I went to feed / water him yesterday morning & didn't see him. Figured he was on the millet holder since there was fresh millet. I saw him laying under the water dish.. it was really weird, like he moved the cob bedding, then laid down & went to sleep. He looked so peaceful. I don't think he fell as he would have landed different due to the way the cage is set up.

Anyway, I'm gonna miss the little boy. I'm disabled (bad back) Smokey kept me company during the day. He didn't talk much but was able to say hello Smokey & hello Sue (my name). He was very smart too. Knew how many buses went by during the day and which one had my daughter. He also knew when she was walking up the street and when I went out, he'd greet me as I backed the car in.

It's weird to say the least not having him here. Not sure if we will get another.


----------



## DeBree420 (Nov 14, 2007)

im sorry to hear about Smokey...
they can touch your hearts as well as any human can...
you will know if you will want another feathered friend when the time is right...
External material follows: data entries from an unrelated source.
Lemma startup_scenario_witness :
  results (fst (runSimulation
    {| organizationData :=
         Some {| OrganizationData.organizationType := Some "startup";
                 OrganizationData.teamSize := None |};
       userProfile := Some "user_1"; saveFinancialData := true;
       toLocaleDateString := "11/3/2026" |}
    (initialDashboard
       (Some {| OrganizationData.organizationType := Some "startup";
                OrganizationData.teamSize := None |}))))
  = Some {| FinancialData.revenue := 359880;
            FinancialData.expenses := 1000000;
            FinancialData.netProfit := -640120;
            FinancialData.runway := Finite 5;
            FinancialData.profitMargin := (-640120 / 359880) * 100 |}.
Proof.
  apply (startup_scenario
    {| organizationData :=
         Some {| OrganizationData.organizationType := Some "startup";
                 OrganizationData.teamSize := None |};
       userProfile := Some "user_1"; saveFinancialData := true;
       toLocaleDateString := "11/3/2026" |}
    (initialDashboard
       (Some {| OrganizationData.organizationType := Some "startup";
                OrganizationData.teamSize := None |}))); reflexivity.
Defined.

(** The same scenario on doubles: every value is the one of the exact
    model, the margin being the double nearest to the quotient. *)
Lemma startup_scenario_binary64 :
  Binary64.newResults
    (Some {| OrganizationData.organizationType := Some "startup";
             OrganizationData.teamSize := None |})
    {| Binary64.employees := 5; Binary64.marketingSpend := 200000;
       Binary64.productPrice := 2999; Binary64.miscExpenses := 150000;
       Binary64.currentFunds := 5000000 |}
  = {| Binary64.revenue := 359880; Binary64.expenses := 1000000;
       Binary64.netProfit := -640120; Binary64.runway := 5;
       Binary64.profitMargin := (-640120 / 359880) * 100 |}%float
  /\ (-17795 <? (-640120 / 359880) * 100 * 100)%float = true
  /\ ((-640120 / 359880) * 100 * 100 <? -17785)%float = true.
Proof. repeat split; vm_compute; reflexivity. Qed.

(** The two other scenarios of the test plan. *)
Example event_scenario :
  let r := RunSimulation.newResults
             (Some {| OrganizationData.organizationType := Some "event";
                      OrganizationData.teamSize := None |})
             (initialInputs None) in
  RunSimulation.assumedQuantity
    (Some {| OrganizationData.organizationType := Some "event";
             OrganizationData.teamSize := None |}) = 80
  /\ FinancialData.revenue r = 239920
  /\ FinancialData.expenses r = 850000.
Proof. repeat split. Qed.

Example idle_scenario (currentFunds : number) :
  RunSimulation.newResults None (SimulationInputs.mk 0 0 0 0 currentFunds [])
  = {| FinancialData.revenue := 0;
       FinancialData.expenses := 300000;
       FinancialData.netProfit := -300000;
       FinancialData.runway := Finite (Math_floor (currentFunds / 300000));
       FinancialData.profitMargin := 0 |}.
Proof. reflexivity. Qed.

(** On doubles the assumed quantity of the three rows is 120, 80 and 100 as
    well: neither [100 * 1.2] nor [100 * 0.8] falls below the integer. *)
Lemma assumedQuantity_binary64 :
  let unit_price :=
    {| Binary64.employees := 0; Binary64.marketingSpend := 0;
       Binary64.productPrice := 1; Binary64.miscExpenses := 0;
       Binary64.currentFunds := 0 |}%float in
  Binary64.revenue
    (Binary64.newResults
       (Some {| OrganizationData.organizationType := Some "startup";
                OrganizationData.teamSize := None |}) unit_price) = 120%float
  /\ Binary64.revenue
       (Binary64.newResults
          (Some {| OrganizationData.organizationType := Some "event";
                   OrganizationData.teamSize := None |}) unit_price) = 80%float
  /\ Binary64.revenue (Binary64.newResults None unit_price) = 100%float.
Proof. repeat split; vm_compute; reflexivity. Qed.

(** ** Runway *)

Lemma expenses_positive (od : option OrganizationData.t) (i : SimulationInputs.t) :
  well_formed i -> 200000 <= RunSimulation.expenses od i.
Proof.
  intros (He & Hm & _ & Hx & _).
  unfold RunSimulation.expenses, RunSimulation.baseSalary,
    RunSimulation.baseFixedCost.
  destruct (type_is od "startup"), (type_is od "event"); lra.
Qed.

(** Whatever the inputs are: the guard decides, and the quotient is only
    computed under it, where the divisor is positive. *)
Lemma runway_cases (od : option OrganizationData.t) (i : SimulationInputs.t) :
  (0 < RunSimulation.expenses od i ->
     RunSimulation.runway od i
     = Finite (Math_floor (SimulationInputs.currentFunds i
                           / RunSimulation.expenses od i)))
  /\ (RunSimulation.expenses od i <= 0 -> RunSimulation.runway od i = Infinity).
Proof.
  unfold RunSimulation.runway. split; intro H.
  - apply gt_true in H. now rewrite H.
  - apply gt_false in H. now rewrite H.
Qed.




(** The sentinel at zero expenses: with -5 employees the salaries offset
    the fixed cost of the default profile exactly. *)
Example runway_sentinel_zero_expenses :
  let r := RunSimulation.newResults None
             (SimulationInputs.mk (-5) 0 2999 0 5000000 []) in
  FinancialData.expenses r = 0 /\ FinancialData.runway r = Infinity.
Proof. split; reflexivity. Qed.

(** On doubles the guard decides in the same way, for every input: the
    quotient is computed when [0 < expenses] and only then, and the runway
    is the literal [Infinity] otherwise (zero, negative or no number). *)
Lemma runway_guard_binary64 (od : option OrganizationData.t)
  (i : Binary64.Inputs) :
  let r := Binary64.newResults od i in
  ((0 <? Binary64.expenses r)%float = true ->
     Binary64.runway r
     = Binary64.Math_floor (Binary64.currentFunds i / Binary64.expenses r)%float)
  /\ ((0 <? Binary64.expenses r)%float = false ->
      Binary64.runway r = infinity).
Proof.
  cbv zeta. unfold Binary64.newResults.
  cbn [Binary64.runway Binary64.expenses].
  split; intros ->; reflexivity.
Qed.

Lemma runway_sentinel_negative_expenses_binary64 :
  let r := Binary64.newResults None
             {| Binary64.employees := 5; Binary64.marketingSpend := -1000000;
                Binary64.productPrice := 2999; Binary64.miscExpenses := 150000;
                Binary64.currentFunds := 5000000 |}%float in
  Binary64.expenses r = (-250000)%float /\ Binary64.runway r = infinity.
Proof. split; vm_compute; reflexivity. Qed.

(** ** Profit margin *)

Lemma margin_cases (revenue netProfit : number) :
  (revenue == 0 ->
     (if gt revenue 0 then netProfit / revenue * 100 else 0) = 0)
  /\ (0 < revenue ->
     (if gt revenue 0 then netProfit / revenue * 100 else 0)
     = netProfit / revenue * 100).
Proof.
  split; intro H.
  - assert (E : gt revenue 0 = false) by (apply gt_false; rewrite H; apply Qle_refl).
    now rewrite E.
  - apply gt_true in H. now rewrite H.
Qed.

(** C4. Whenever the computed revenue is zero, the profit margin of the
    projection and that of the context are exactly 0, whatever the net
    profit (which is then zero or negative); whenever the revenue is
    positive, both are (netProfit / revenue) * 100. *)
Theorem margin_guarded (h : Hooks) (st : Dashboard)
  (Hseries : mockData st <> []) :
  exists ctx r,
    getFinancialContext h st = Some ctx
    /\ results (fst (runSimulation h st)) = Some r
    /\ (FinancialData.revenue r == 0 ->
        FinancialData.profitMargin r = 0
        /\ FinancialContext.profitMargin ctx = 0)
    /\ (0 < FinancialData.revenue r ->
        FinancialData.profitMargin r
        = FinancialData.netProfit r / FinancialData.revenue r * 100
        /\ FinancialContext.profitMargin ctx
           = (FinancialContext.projectedRevenue ctx
              - FinancialContext.expenses ctx)
             / FinancialContext.projectedRevenue ctx * 100).
Proof.
  destruct (getFinancialContext_defined h st Hseries) as (p & _ & Hctx).
  eexists. eexists. split; [exact Hctx|].
  split; [apply runSimulation_results|].
  cbn [FinancialContext.projectedRevenue FinancialContext.expenses
       FinancialContext.profitMargin FinancialData.revenue
       FinancialData.netProfit FinancialData.profitMargin
       RunSimulation.newResults].
  split; intro H; split.
  - now apply margin_cases.
  - apply (margin_cases (GetFinancialContext.revenue _ _)). exact H.
  - now apply margin_cases.
  - apply (margin_cases (GetFinancialContext.revenue _ _)). exact H.
Qed.

Lemma margin_guarded_witness :
  exists ctx r,
    getFinancialContext
      {| organizationData := None; userProfile := None;
         saveFinancialData := false; toLocaleDateString := "" |}
      (setInputs (SimulationInputs.mk 0 0 0 0 5000000 []) (initialDashboard None))
    = Some ctx
    /\ results (fst (runSimulation
         {| organizationData := None; userProfile := None;
            saveFinancialData := false; toLocaleDateString := "" |}
         (setInputs (SimulationInputs.mk 0 0 0 0 5000000 [])
            (initialDashboard None)))) = Some r
    /\ FinancialData.netProfit r = -300000
    /\ FinancialData.profitMargin r = 0
    /\ FinancialContext.profitMargin ctx = 0.
Proof.
  destruct (margin_guarded
              {| organizationData := None; userProfile := None;
                 saveFinancialData := false; toLocaleDateString := "" |}
              (setInputs (SimulationInputs.mk 0 0 0 0 5000000 [])
                 (initialDashboard None)))
    as (ctx & r & Hctx & Hr & Hzero & _).
  - simpl. discriminate.
  - exists ctx, r. split; [exact Hctx|]. split; [exact Hr|].
    rewrite runSimulation_results in Hr. injection Hr as <-.
    split; [reflexivity|]. apply Hzero. reflexivity.
Defined.

(** ** The live series *)

Lemma Math_max_clamp (x : number) :
  0 <= Math_max 0 x
  /\ (x <= 0 -> Math_max 0 x == 0)
  /\ (0 <= x -> Math_max 0 x == x).
Proof.
  unfold Math_max. split; [apply Q.le_max_l|]. split; intro H.
  - now apply Q.max_l.
  - now apply Q.max_r.
Qed.

Lemma mapM_cons {A B : Type} (f : A -> Rand B) (a : A) (l : list A) (n : nat) :
  mapM f (a :: l) n
  = (fst (f a n) :: fst (mapM f l (snd (f a n))),
     snd (mapM f l (snd (f a n)))).
Proof.
  simpl. unfold bind, ret.
  destruct (f a n) as [b n']. simpl.
  now destruct (mapM f l n') as [bs n''].
Qed.

Section LiveProperties.
Variable Math_random : nat -> number.

Lemma perturb_eq (item : TimeSeriesPoint.t) (n : nat) :
  perturb Math_random item n
  = ({| TimeSeriesPoint.month := TimeSeriesPoint.month item;
        TimeSeriesPoint.revenue :=
          Math_max 0 (TimeSeriesPoint.revenue item
                      + (Math_random n - 0.5) * 125000);
        TimeSeriesPoint.expenses :=
          Math_max 0 (TimeSeriesPoint.expenses item
                      + (Math_random (S n) - 0.5) * 75000) |},
     S (S n)).
Proof. reflexivity. Qed.

Lemma tick_cons (item : TimeSeriesPoint.t) (l : list TimeSeriesPoint.t) (n : nat) :
  tick Math_random (item :: l) n
  = (fst (perturb Math_random item n) :: fst (tick Math_random l (S (S n))),
     snd (tick Math_random l (S (S n)))).
Proof. unfold tick. now rewrite mapM_cons, perturb_eq. Qed.

Lemma tick_draws (l : list TimeSeriesPoint.t) (n : nat) :
  snd (tick Math_random l n) = (n + 2 * List.length l)%nat.
Proof.
  revert n. induction l as [|item l IH]; intro n.
  - simpl. lia.
  - rewrite tick_cons. cbn [snd List.length]. rewrite IH. lia.
Qed.

Lemma tick_length (l : list TimeSeriesPoint.t) (n : nat) :
  List.length (fst (tick Math_random l n)) = List.length l.
Proof.
  revert n. induction l as [|item l IH]; intro n; [reflexivity|].
  rewrite tick_cons. cbn [fst List.length]. now rewrite IH.
Qed.

Lemma tick_months (l : list TimeSeriesPoint.t) (n : nat) :
  map TimeSeriesPoint.month (fst (tick Math_random l n))
  = map TimeSeriesPoint.month l.
Proof.
  revert n. induction l as [|item l IH]; intro n; [reflexivity|].
  rewrite tick_cons. cbn [fst map]. now rewrite IH.
Qed.

Lemma tick_nonnegative (l : list TimeSeriesPoint.t) (n : nat) :
  Forall nonnegative (fst (tick Math_random l n)).
Proof.
  revert n. induction l as [|item l IH]; intro n.
  - constructor.
  - rewrite tick_cons. cbn [fst]. constructor; [|apply IH].
    rewrite perturb_eq. split; apply Math_max_clamp.
Qed.

Lemma tick_nth (l : list TimeSeriesPoint.t) (n i : nat) (item : TimeSeriesPoint.t) :
  nth_error l i = Some item ->
  nth_error (fst (tick Math_random l n)) i
  = Some (fst (perturb Math_random item (n + 2 * i)%nat)).
Proof.
  revert n i. induction l as [|a l IH]; intros n i Hi.
  - destruct i; discriminate.
  - rewrite tick_cons. cbn [fst]. destruct i as [|i].
    + injection Hi as ->. now rewrite Nat.mul_0_r, Nat.add_0_r.
    + cbn [nth_error] in *. rewrite (IH _ _ Hi).
      now replace (S (S n) + 2 * i)%nat with (n + 2 * S i)%nat by lia.
Qed.

Lemma ticks_succ (count : nat) (data : list TimeSeriesPoint.t) (n : nat) :
  ticks Math_random (S count) data n
  = ticks Math_random count (fst (tick Math_random data n))
      (snd (tick Math_random data n)).
Proof.
  simpl. unfold bind. now destruct (tick Math_random data n).
Qed.

Lemma ticks_invariant (count : nat) (data : list TimeSeriesPoint.t) (n : nat) :
  Forall nonnegative data ->
  List.length (fst (ticks Math_random count data n)) = List.length data
  /\ Forall nonnegative (fst (ticks Math_random count data n))
  /\ map TimeSeriesPoint.month (fst (ticks Math_random count data n))
     = map TimeSeriesPoint.month data.
Proof.
  revert data n. induction count as [|count IH]; intros data n Hdata.
  - now simpl.
  - rewrite ticks_succ.
    destruct (IH (fst (tick Math_random data n)) (snd (tick Math_random data n))
                 (tick_nonnegative data n)) as (Hlen & Hnn & Hmonths).
    rewrite Hlen, Hmonths, tick_length, tick_months. now repeat split.
Qed.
i have also heard bad things about corn cob bedding...
something about mould or something, i cant really remember... someone else might know what it is...


----------



## Aly (Jul 30, 2007)

DeBree420 said:


> i have also heard bad things about corn cob bedding...
> something about mould or something, i cant really remember... someone else might know what it is...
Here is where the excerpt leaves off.